(** C23: on a network that loses nothing, when two windows of one browser show
    the same course in step with the store and one of them toggles a lesson,
    the other is left as it was, and is no longer in step. *)
Theorem second_window_behind n i b j j' win win' lesson :
  net_steady n → net_browsers n !! i = Some b →
  br_windows b !! j = Some win → br_windows b !! j' = Some win' → j ≠ j' →
  win_course win' = win_course win → win_tasks win = [] →
  in_step n b win → in_step n b win' →
  one_row_per_lesson (win_page win) → lesson ∈ State.lessons (win_page win) →
  window (net_run (in_window i j (serial (win_course win) (Toggle (Lesson.id lesson)))) n)
    i j' = Some win' ∧
  ∀ b', net_browsers
          (net_run (in_window i j (serial (win_course win)
                                     (Toggle (Lesson.id lesson)))) n) !! i = Some b' →
        ¬ in_step (net_run (in_window i j (serial (win_course win)
                                            (Toggle (Lesson.id lesson)))) n) b' win'.
Proof.
  intros Hn Hi Hj Hj' Hne Hc Hts [Hshown Hsync] [_ Hsync'] Hone Hin.
  pose proof (Forall_lookup_1 _ _ _ _ Hn Hi) as (user & Hs & Hr & Hf & Hwins).
  destruct (Forall_lookup_1 _ _ _ _ Hwins Hj) as [(Hp & _)|Hcalm].
  { destruct Hshown as [Hld _]. simpl in Hp. by rewrite Hp in Hld. }
  unfold sys_of in Hcalm. rewrite Hts in Hcalm.
  destruct (toggle_changes_rows _ _ _ _ _ Hcalm Hsync Hone Hin)
    as (w' & Hrun & Hs' & Hrows).
  rewrite (in_window_run i j _ n b win Hi Hj). unfold sys_of at 1 2 3.
  rewrite Hts, Hrun. unfold window.
  rewrite put_window_lookup by by eapply lookup_lt_Some.
  split; [simpl; by rewrite list_lookup_insert_ne|].
  intros b' [= <-] [_ Hsync2]. rewrite world_of_put in Hsync2. sys_simpl.
  destruct Hsync2 as (user' & Hu' & _ & _ & Hp'). destruct Hrows.
  trans (State.progress (win_page win')).
  - rewrite Hp'. unfold mounted, loaded. rewrite Hs'. cbn [State.progress].
    simplify_eq. by rewrite Hc.
  - destruct Hsync as (u0 & Hu0 & _ & _ & ->), Hsync' as (u1 & Hu1 & _ & _ & ->).
    rewrite Hc. congruence.
Qed.

(** ** A window that opens *)

(** On a network that loses nothing, a window opened on a course of the
    list, whose load is left to run to its end, shows the course in step
    with the store, whatever the windows open before it have left in
    flight. *)
Theorem opened_window_loads n i b courseId :
  net_steady n → net_browsers n !! i = Some b →
  courseId ∈ course_ids (net_db n) →
  ∃ b' win',
    net_browsers
      (net_run (Open i courseId ::
                in_window i (length (br_windows b)) [Advance 0; Advance 0]) n) !! i =
      Some b' ∧
    br_windows b' !! length (br_windows b) = Some win' ∧
    win_course win' = courseId ∧ win_tasks win' = [] ∧
    in_step
      (net_run (Open i courseId ::
                in_window i (length (br_windows b)) [Advance 0; Advance 0]) n)
      b' win'.
Proof.
  intros Hn Hi Hc.
  pose proof (Forall_lookup_1 _ _ _ _ Hn Hi) as (user & Hs & Hr & Hf & Hwins).
  rewrite net_run_cons. cbn [net_exec]. unfold open.
  rewrite Hi, bool_decide_eq_true_2 by by rewrite Hs.
  set (b1 := mkBrowser _ _ _ _). set (n1 := mkNet _ _ _ _ _ _).
  assert (net_browsers n1 !! i = Some b1) as Hi1.
  { apply list_lookup_insert_eq. by eapply lookup_lt_Some. }
  assert (br_windows b1 !! length (br_windows b) =
          Some (mkWindow courseId initial_state [Loading])) as Hj1.
  { simpl. by rewrite lookup_app_r, Nat.sub_diag. }
  rewrite (in_window_run i _ _ n1 b1 _ Hi1 Hj1). unfold sys_of.
  cbn [win_page win_tasks win_course].
  change (world_of n1 b1) with (world_of n b).
  rewrite mount_loads by apply Hr. eexists _, _.
  split; [apply put_window_lookup; by eapply lookup_lt_Some|].
  unfold in_step. rewrite world_of_put.
  cbn [br_windows sys_page sys_tasks sys_world].
  split; [apply list_lookup_insert_eq; by eapply lookup_lt_Some|].
  split; [done|]. split; [done|]. cbn [win_page win_course].
  destruct (mounted_calm courseId (world_of n b) user Hr Hf Hs Hc) as [Hcalm Hsync].
  split; [by apply (calm_shown _ _ _ Hcalm)|done].
Qed.

(** Two windows of one account that toggle the same lesson one after the
    other, each run to its end: the second window has not seen the row of
    the first, and inserts a second row for the lesson.  Both windows then
    show the lesson completed; the store holds two rows for it. *)
Example two_windows_duplicate :
  net_consoles (net_run both_windows_toggle sample_net) = [[]; []] ∧
  UserProgress.lesson_id <$>
    select_user_progress (Some "alice") "alice" "c1"
      (net_db (net_run both_windows_toggle sample_net)) =
    [Some "l1"; Some "l1"] ∧
  held_refs <$>
    window (net_run both_windows_toggle sample_net) 0 0 = Some [Some "l1"] ∧
  held_refs <$>
    window (net_run both_windows_toggle sample_net) 0 1 =
    Some [Some "l1"; Some "l1"].
Proof. by vm_compute. Qed.

(** ** The theorems on the sample network *)

Lemma sample_in_step : in_step sample_net
  (mkBrowser (Some Sample.alice) 1000%Z []
     [mkWindow "c1" sample_page []; mkWindow "c1" sample_page []])
  (mkWindow "c1" sample_page []).
Proof.
  split; [split_and!; [done..|by eexists]|]. apply sample_page_ok.
Qed.

Lemma sample_calm : calm "c1" Sample.alice (mkSys sample_page sample_world []).
Proof.
  replace sample_page with (mounted "c1" sample_world) by by vm_compute.
  apply (mounted_calm "c1" sample_world Sample.alice);
    [apply sample_ready|apply sample_fresh_source|reflexivity|compute_done].
Qed.

Lemma sample_steady : net_steady sample_net.
Proof.
  unfold net_steady, sample_net. cbn [net_browsers].
  apply Forall_cons_2; [|apply Forall_cons_2; [|apply Forall_nil_2]].
  - exists Sample.alice.
    split_and!; [reflexivity|apply sample_ready|apply sample_fresh_source|].
    repeat apply Forall_cons_2; [right; exact sample_calm..|apply Forall_nil_2].
  - exists Sample.bob.
    split_and!; [reflexivity| |apply sample_fresh_source|apply Forall_nil_2].
    split_and!; [reflexivity|apply sample_wf|]. intros user [= <-]. compute_done.
Qed.

Lemma net_isolated_witness :
  net_callers (net_run both_windows_toggle sample_net) = net_callers sample_net ∧
  net_kept (net_callers sample_net) (net_db sample_net)
    (net_db (net_run both_windows_toggle sample_net)).
Proof. apply (net_isolated both_windows_toggle sample_net), sample_wf. Defined.

Lemma net_quiet_witness :
  net_consoles (net_run (bob_studies ++ both_windows_toggle) sample_net) =
    net_consoles sample_net ∧
  Forall (λ b, Forall (λ win,
      win_page win = initial_state ∨
      shown (win_page win) ∧
      State.lessons (win_page win) =
        select_lessons (AuthUser.id <$> br_session b) (win_course win)
          (net_db (net_run (bob_studies ++ both_windows_toggle) sample_net)))
      (br_windows b))
    (net_browsers (net_run (bob_studies ++ both_windows_toggle) sample_net)).
Proof.
  apply (net_quiet (bob_studies ++ both_windows_toggle) sample_net), sample_steady.
Defined.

□ □ □ □ □ □ □

Work to complete: Show a copy of each line from the records above in which the string "mkWindow" occurs.

Reply to the exercise:
          Some (mkWindow courseId initial_state [Loading])) as Hj1.
     [mkWindow "c1" sample_page []; mkWindow "c1" sample_page []])
  (mkWindow "c1" sample_page []).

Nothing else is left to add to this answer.